- [What is required] Please quote exactly the opening lines of the data, from the first line to the one where "Definition Encoder_Metadata (metadata" appears.

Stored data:
———

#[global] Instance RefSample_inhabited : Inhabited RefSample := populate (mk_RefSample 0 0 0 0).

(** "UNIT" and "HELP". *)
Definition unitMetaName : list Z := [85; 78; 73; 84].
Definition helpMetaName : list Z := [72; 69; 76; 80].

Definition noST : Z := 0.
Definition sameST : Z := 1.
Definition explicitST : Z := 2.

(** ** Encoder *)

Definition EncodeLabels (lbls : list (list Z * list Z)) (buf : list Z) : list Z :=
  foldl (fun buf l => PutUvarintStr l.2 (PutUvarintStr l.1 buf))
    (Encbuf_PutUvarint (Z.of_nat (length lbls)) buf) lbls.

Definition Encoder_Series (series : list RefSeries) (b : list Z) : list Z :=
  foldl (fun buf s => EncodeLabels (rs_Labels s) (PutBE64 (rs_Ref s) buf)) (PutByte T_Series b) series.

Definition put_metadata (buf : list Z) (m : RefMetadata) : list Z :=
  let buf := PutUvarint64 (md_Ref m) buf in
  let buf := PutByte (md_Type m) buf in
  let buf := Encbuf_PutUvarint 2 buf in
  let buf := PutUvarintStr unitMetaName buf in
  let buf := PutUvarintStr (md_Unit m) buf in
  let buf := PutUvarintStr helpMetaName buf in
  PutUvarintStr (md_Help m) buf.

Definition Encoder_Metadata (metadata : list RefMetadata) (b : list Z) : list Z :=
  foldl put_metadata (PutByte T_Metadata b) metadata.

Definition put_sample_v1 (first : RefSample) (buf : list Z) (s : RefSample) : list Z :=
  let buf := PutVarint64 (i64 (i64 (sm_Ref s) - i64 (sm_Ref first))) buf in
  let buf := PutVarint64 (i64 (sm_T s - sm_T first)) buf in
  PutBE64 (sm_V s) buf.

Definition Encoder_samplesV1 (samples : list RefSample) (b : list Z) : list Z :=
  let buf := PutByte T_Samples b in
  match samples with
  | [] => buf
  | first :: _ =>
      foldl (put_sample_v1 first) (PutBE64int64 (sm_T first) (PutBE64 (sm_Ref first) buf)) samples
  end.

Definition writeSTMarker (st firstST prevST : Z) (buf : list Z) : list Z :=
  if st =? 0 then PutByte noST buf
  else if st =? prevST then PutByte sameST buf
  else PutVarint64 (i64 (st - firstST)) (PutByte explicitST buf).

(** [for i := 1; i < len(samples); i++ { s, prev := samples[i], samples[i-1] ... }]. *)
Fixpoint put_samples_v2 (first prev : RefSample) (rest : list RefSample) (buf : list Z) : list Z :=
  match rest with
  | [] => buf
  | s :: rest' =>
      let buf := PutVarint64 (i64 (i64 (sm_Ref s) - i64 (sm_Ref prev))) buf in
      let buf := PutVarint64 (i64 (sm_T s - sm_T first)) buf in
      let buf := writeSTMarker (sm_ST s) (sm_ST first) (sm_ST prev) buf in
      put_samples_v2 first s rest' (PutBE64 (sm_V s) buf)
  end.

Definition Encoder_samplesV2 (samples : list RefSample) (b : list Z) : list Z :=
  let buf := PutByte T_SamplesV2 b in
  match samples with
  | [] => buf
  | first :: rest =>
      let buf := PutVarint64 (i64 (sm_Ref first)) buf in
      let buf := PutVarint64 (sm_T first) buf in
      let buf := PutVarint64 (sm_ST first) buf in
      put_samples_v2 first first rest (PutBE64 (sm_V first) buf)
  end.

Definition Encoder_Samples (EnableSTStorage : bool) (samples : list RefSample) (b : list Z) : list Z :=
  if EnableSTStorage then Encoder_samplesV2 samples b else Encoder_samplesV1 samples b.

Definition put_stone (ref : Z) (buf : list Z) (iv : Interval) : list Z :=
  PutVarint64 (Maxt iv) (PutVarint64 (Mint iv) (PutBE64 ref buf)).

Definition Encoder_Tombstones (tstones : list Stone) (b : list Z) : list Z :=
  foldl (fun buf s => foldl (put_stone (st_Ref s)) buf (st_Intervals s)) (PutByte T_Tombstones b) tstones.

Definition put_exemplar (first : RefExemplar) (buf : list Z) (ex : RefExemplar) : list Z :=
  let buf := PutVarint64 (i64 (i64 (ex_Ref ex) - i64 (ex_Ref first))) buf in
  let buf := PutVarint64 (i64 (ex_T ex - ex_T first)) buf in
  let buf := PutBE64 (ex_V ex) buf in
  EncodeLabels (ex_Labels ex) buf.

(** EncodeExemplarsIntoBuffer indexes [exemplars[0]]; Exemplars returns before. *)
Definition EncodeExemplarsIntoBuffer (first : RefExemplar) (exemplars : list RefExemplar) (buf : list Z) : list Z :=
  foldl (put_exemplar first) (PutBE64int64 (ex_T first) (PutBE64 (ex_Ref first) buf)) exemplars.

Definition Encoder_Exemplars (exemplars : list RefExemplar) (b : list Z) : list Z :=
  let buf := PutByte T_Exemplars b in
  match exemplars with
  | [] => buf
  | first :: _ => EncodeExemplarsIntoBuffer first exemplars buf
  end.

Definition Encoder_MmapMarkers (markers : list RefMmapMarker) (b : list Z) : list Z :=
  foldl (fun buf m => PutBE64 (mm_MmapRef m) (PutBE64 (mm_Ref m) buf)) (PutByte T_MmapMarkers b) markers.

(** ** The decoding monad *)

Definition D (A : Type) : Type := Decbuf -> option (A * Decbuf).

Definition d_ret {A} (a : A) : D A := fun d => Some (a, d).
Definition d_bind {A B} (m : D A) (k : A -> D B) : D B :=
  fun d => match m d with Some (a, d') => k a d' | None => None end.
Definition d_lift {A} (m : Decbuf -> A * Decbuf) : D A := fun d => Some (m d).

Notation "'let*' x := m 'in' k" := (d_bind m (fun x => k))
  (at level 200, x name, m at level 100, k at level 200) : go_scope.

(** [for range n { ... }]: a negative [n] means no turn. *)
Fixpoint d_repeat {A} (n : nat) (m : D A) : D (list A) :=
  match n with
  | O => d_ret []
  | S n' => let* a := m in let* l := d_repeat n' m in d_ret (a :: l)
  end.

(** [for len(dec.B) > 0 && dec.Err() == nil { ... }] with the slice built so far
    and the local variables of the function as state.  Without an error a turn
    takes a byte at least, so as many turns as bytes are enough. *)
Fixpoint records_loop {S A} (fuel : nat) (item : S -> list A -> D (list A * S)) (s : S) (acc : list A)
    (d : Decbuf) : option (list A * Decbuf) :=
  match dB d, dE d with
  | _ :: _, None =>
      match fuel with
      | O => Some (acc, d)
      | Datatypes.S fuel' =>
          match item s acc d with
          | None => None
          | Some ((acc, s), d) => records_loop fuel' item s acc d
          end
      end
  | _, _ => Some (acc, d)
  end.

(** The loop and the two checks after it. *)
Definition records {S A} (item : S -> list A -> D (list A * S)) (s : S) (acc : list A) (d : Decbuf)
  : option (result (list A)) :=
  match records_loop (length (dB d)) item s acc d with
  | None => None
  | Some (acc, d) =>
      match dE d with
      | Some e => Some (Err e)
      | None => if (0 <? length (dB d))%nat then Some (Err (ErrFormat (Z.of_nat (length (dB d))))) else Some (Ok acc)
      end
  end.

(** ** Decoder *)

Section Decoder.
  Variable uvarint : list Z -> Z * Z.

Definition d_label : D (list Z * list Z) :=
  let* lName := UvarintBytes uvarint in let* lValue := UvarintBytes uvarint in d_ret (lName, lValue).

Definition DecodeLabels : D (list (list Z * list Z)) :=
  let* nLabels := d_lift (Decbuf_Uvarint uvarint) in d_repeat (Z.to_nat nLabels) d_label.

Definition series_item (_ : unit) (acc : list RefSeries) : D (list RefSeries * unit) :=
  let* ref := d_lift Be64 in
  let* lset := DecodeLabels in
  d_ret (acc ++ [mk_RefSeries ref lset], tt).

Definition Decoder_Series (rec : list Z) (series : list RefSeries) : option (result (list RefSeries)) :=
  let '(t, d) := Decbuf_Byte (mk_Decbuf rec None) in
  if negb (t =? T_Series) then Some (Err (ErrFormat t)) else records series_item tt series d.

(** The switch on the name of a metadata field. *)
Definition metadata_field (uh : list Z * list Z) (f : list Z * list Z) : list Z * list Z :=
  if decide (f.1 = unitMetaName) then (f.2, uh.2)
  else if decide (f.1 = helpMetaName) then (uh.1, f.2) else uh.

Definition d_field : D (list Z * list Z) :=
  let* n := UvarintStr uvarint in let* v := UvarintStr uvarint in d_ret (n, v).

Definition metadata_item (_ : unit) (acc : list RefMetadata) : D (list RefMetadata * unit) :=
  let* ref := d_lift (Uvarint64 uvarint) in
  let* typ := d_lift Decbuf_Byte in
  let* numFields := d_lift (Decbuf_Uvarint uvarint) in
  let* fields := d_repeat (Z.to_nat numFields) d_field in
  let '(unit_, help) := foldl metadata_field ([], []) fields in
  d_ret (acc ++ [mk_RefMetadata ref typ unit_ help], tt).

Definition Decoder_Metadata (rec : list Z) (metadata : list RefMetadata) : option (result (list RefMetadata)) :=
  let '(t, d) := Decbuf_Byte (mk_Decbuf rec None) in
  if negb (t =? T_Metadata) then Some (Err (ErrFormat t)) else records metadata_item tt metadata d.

———

- [Solution to this problem]
#[global] Instance RefSample_inhabited : Inhabited RefSample := populate (mk_RefSample 0 0 0 0).

(** "UNIT" and "HELP". *)
Definition unitMetaName : list Z := [85; 78; 73; 84].
Definition helpMetaName : list Z := [72; 69; 76; 80].

Definition noST : Z := 0.
Definition sameST : Z := 1.
Definition explicitST : Z := 2.

(** ** Encoder *)

Definition EncodeLabels (lbls : list (list Z * list Z)) (buf : list Z) : list Z :=
  foldl (fun buf l => PutUvarintStr l.2 (PutUvarintStr l.1 buf))
    (Encbuf_PutUvarint (Z.of_nat (length lbls)) buf) lbls.

Definition Encoder_Series (series : list RefSeries) (b : list Z) : list Z :=
  foldl (fun buf s => EncodeLabels (rs_Labels s) (PutBE64 (rs_Ref s) buf)) (PutByte T_Series b) series.

Definition put_metadata (buf : list Z) (m : RefMetadata) : list Z :=
  let buf := PutUvarint64 (md_Ref m) buf in
  let buf := PutByte (md_Type m) buf in
  let buf := Encbuf_PutUvarint 2 buf in
  let buf := PutUvarintStr unitMetaName buf in
  let buf := PutUvarintStr (md_Unit m) buf in
  let buf := PutUvarintStr helpMetaName buf in
  PutUvarintStr (md_Help m) buf.

Definition Encoder_Metadata (metadata : list RefMetadata) (b : list Z) : list Z :=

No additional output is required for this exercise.